Stored data:
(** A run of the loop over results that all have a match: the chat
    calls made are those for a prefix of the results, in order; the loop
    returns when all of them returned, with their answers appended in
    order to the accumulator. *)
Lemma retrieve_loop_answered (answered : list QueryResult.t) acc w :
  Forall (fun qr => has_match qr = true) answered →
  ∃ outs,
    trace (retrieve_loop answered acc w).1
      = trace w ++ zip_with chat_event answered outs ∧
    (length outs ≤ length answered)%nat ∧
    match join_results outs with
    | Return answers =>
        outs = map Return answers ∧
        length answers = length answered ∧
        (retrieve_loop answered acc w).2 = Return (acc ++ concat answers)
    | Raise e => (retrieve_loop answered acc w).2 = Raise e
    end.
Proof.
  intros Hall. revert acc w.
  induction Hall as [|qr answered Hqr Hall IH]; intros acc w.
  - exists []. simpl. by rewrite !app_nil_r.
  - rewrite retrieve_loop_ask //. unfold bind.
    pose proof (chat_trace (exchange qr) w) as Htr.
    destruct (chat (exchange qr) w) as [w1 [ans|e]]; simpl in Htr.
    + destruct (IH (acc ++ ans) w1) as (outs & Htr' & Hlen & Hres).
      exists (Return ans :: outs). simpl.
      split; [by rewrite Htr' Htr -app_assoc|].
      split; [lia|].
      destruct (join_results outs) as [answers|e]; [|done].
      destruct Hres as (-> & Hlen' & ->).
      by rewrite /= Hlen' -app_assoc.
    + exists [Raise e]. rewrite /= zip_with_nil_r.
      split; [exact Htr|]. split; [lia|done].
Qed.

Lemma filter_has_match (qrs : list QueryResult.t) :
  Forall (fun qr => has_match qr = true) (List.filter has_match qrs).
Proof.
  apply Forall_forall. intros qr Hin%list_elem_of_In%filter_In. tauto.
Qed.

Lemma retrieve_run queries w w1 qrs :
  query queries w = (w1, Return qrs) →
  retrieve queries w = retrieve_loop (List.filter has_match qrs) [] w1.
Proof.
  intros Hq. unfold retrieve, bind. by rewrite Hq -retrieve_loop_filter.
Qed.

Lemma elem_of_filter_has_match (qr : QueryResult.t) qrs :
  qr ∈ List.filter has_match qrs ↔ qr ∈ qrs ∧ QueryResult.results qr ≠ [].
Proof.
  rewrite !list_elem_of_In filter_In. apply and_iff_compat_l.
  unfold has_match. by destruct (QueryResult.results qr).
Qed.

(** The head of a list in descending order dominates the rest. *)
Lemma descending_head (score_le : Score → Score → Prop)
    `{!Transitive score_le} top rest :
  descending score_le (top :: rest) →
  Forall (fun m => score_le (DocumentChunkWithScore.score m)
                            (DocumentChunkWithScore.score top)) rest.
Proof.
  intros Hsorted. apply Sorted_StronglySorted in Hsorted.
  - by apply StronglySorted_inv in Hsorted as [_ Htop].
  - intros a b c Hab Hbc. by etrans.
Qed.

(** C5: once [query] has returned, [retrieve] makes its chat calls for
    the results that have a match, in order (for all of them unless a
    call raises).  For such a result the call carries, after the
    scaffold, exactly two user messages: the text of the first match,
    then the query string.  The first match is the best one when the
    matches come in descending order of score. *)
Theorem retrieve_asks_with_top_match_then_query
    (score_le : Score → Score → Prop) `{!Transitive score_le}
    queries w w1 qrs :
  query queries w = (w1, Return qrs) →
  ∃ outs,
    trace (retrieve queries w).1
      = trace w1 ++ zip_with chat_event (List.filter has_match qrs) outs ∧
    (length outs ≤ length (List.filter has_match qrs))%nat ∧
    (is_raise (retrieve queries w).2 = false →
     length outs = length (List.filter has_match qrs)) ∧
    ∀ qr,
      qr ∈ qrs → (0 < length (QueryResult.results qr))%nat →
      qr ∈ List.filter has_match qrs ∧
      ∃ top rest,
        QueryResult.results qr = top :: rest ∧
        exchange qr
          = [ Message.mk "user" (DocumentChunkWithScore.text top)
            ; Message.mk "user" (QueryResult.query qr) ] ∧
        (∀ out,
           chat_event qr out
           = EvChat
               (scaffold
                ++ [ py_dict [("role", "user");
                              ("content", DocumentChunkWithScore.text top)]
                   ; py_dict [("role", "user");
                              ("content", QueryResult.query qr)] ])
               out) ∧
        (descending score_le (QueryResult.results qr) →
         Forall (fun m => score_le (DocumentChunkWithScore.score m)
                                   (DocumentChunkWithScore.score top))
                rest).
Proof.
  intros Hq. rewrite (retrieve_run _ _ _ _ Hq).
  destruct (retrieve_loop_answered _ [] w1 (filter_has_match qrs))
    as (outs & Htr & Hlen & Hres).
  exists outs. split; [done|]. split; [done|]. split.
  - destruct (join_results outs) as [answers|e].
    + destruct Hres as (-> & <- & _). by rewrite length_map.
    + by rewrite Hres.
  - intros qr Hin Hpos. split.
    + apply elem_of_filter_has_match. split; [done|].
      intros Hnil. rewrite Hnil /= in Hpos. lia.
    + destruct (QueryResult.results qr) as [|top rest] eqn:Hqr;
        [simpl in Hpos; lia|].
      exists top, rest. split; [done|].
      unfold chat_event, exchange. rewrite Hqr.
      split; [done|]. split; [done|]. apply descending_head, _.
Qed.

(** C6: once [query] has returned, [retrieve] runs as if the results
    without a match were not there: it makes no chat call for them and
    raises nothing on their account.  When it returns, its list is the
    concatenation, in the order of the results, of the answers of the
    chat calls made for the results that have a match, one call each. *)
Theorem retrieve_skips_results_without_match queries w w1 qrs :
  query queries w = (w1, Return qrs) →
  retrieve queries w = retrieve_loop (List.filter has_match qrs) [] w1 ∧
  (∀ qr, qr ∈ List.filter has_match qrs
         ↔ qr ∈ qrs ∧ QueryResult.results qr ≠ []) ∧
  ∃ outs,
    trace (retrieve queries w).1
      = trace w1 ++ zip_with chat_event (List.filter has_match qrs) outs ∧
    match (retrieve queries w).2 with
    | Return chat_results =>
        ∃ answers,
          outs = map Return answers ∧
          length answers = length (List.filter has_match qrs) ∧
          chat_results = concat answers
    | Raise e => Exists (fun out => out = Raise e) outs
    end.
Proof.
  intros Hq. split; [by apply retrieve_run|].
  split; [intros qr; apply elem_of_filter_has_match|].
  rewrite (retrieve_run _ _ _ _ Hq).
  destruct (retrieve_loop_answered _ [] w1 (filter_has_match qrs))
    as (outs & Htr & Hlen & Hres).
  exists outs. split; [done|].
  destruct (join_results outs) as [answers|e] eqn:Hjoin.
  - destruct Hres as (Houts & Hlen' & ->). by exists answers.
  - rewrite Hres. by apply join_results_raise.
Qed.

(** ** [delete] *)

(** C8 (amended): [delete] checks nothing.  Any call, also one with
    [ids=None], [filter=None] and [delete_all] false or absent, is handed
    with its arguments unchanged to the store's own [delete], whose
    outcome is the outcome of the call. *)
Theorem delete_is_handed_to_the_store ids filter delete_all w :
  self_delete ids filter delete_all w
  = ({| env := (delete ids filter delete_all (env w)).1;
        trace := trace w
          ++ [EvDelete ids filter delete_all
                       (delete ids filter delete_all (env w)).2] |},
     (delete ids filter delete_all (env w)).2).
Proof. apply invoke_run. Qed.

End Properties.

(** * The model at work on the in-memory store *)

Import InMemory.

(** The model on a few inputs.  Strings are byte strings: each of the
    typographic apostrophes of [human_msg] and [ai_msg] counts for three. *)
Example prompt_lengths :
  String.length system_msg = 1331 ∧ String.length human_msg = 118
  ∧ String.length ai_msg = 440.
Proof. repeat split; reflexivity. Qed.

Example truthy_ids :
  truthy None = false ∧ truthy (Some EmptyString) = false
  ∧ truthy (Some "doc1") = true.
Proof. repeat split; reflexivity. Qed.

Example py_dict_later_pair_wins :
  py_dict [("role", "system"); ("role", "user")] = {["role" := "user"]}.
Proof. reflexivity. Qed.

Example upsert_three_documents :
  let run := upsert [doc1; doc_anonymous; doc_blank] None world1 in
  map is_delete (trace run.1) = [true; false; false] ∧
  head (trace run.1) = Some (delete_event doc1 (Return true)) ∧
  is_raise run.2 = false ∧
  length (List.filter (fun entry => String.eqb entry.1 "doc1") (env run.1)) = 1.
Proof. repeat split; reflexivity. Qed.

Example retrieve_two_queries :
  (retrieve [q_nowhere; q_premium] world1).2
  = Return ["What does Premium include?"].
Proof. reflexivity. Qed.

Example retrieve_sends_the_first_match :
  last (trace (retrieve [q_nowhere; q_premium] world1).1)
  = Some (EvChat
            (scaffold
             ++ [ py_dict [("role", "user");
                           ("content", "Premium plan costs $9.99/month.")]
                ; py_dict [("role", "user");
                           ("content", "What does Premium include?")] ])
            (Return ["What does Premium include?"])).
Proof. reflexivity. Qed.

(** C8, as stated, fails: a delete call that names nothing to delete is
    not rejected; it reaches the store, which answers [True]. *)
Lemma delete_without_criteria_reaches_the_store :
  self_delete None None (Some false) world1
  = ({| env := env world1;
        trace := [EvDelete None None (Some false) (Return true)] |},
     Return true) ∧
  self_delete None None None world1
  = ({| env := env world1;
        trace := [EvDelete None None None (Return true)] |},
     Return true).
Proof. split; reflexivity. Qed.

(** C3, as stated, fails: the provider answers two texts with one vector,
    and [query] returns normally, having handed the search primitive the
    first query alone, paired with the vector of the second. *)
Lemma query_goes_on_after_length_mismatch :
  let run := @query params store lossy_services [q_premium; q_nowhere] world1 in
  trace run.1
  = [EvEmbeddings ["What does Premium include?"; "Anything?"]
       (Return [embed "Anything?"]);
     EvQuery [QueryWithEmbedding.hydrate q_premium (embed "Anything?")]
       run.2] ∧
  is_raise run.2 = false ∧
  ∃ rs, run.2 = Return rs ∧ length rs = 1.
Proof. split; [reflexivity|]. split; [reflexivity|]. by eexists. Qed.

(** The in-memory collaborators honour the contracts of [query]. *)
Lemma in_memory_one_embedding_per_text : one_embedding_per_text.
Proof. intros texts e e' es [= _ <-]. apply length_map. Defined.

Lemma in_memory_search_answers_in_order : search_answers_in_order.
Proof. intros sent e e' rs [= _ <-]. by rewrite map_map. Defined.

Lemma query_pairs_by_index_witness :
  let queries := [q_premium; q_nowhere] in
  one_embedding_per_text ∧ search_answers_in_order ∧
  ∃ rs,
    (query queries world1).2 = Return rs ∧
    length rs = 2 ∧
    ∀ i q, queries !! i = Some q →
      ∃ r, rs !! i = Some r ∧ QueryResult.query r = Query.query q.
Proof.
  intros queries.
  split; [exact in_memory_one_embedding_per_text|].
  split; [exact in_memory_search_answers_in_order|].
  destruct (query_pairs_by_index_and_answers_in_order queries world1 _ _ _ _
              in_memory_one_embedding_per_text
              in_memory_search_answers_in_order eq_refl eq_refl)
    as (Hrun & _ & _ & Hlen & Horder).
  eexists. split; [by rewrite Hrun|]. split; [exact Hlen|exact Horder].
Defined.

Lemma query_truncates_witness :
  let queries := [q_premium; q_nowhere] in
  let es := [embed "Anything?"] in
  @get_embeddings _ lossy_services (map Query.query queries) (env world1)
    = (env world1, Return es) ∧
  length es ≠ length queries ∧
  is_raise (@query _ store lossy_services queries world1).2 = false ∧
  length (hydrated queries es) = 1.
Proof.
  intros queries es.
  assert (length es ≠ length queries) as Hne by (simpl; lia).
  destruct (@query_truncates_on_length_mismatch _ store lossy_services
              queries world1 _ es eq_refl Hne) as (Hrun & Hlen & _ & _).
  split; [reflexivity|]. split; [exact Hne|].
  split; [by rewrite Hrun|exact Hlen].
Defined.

* * *

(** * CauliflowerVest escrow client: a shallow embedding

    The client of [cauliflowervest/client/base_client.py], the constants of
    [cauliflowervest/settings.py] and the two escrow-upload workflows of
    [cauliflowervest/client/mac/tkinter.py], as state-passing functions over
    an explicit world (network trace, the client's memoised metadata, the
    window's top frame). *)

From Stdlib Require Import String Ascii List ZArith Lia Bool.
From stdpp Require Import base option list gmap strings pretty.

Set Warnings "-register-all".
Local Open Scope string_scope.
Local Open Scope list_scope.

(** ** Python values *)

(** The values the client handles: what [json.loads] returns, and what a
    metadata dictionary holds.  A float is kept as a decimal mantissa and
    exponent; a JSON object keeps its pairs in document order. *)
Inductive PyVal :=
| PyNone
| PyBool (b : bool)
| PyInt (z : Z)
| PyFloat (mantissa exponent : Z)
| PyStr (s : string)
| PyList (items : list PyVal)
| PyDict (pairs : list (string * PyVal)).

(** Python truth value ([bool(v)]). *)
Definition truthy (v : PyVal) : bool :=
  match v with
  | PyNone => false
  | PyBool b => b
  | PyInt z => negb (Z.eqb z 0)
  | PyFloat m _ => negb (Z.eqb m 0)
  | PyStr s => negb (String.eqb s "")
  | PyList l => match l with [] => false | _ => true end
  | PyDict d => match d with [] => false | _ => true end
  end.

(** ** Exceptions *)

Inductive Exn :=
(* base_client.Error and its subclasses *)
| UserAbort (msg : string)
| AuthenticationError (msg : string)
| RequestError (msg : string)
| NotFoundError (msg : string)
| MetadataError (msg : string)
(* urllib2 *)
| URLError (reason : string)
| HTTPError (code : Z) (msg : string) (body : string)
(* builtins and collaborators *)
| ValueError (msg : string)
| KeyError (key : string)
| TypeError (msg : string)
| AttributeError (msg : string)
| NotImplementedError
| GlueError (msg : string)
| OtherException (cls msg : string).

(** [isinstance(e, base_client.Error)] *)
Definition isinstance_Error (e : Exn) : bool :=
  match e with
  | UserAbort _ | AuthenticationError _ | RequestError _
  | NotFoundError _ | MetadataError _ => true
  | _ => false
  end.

Problem statement:
The line above containing "(** A run of", the line containing "exists (Return ans :: outs). simpl.", and every line between them are to be transcribed exactly; no other line is wanted.

Task response:
(** A run of the loop over results that all have a match: the chat
    calls made are those for a prefix of the results, in order; the loop
    returns when all of them returned, with their answers appended in
    order to the accumulator. *)
Lemma retrieve_loop_answered (answered : list QueryResult.t) acc w :
  Forall (fun qr => has_match qr = true) answered →
  ∃ outs,
    trace (retrieve_loop answered acc w).1
      = trace w ++ zip_with chat_event answered outs ∧
    (length outs ≤ length answered)%nat ∧
    match join_results outs with
    | Return answers =>
        outs = map Return answers ∧
        length answers = length answered ∧
        (retrieve_loop answered acc w).2 = Return (acc ++ concat answers)
    | Raise e => (retrieve_loop answered acc w).2 = Raise e
    end.
Proof.
  intros Hall. revert acc w.
  induction Hall as [|qr answered Hqr Hall IH]; intros acc w.
  - exists []. simpl. by rewrite !app_nil_r.
  - rewrite retrieve_loop_ask //. unfold bind.
    pose proof (chat_trace (exchange qr) w) as Htr.
    destruct (chat (exchange qr) w) as [w1 [ans|e]]; simpl in Htr.
    + destruct (IH (acc ++ ans) w1) as (outs & Htr' & Hlen & Hres).
      exists (Return ans :: outs). simpl.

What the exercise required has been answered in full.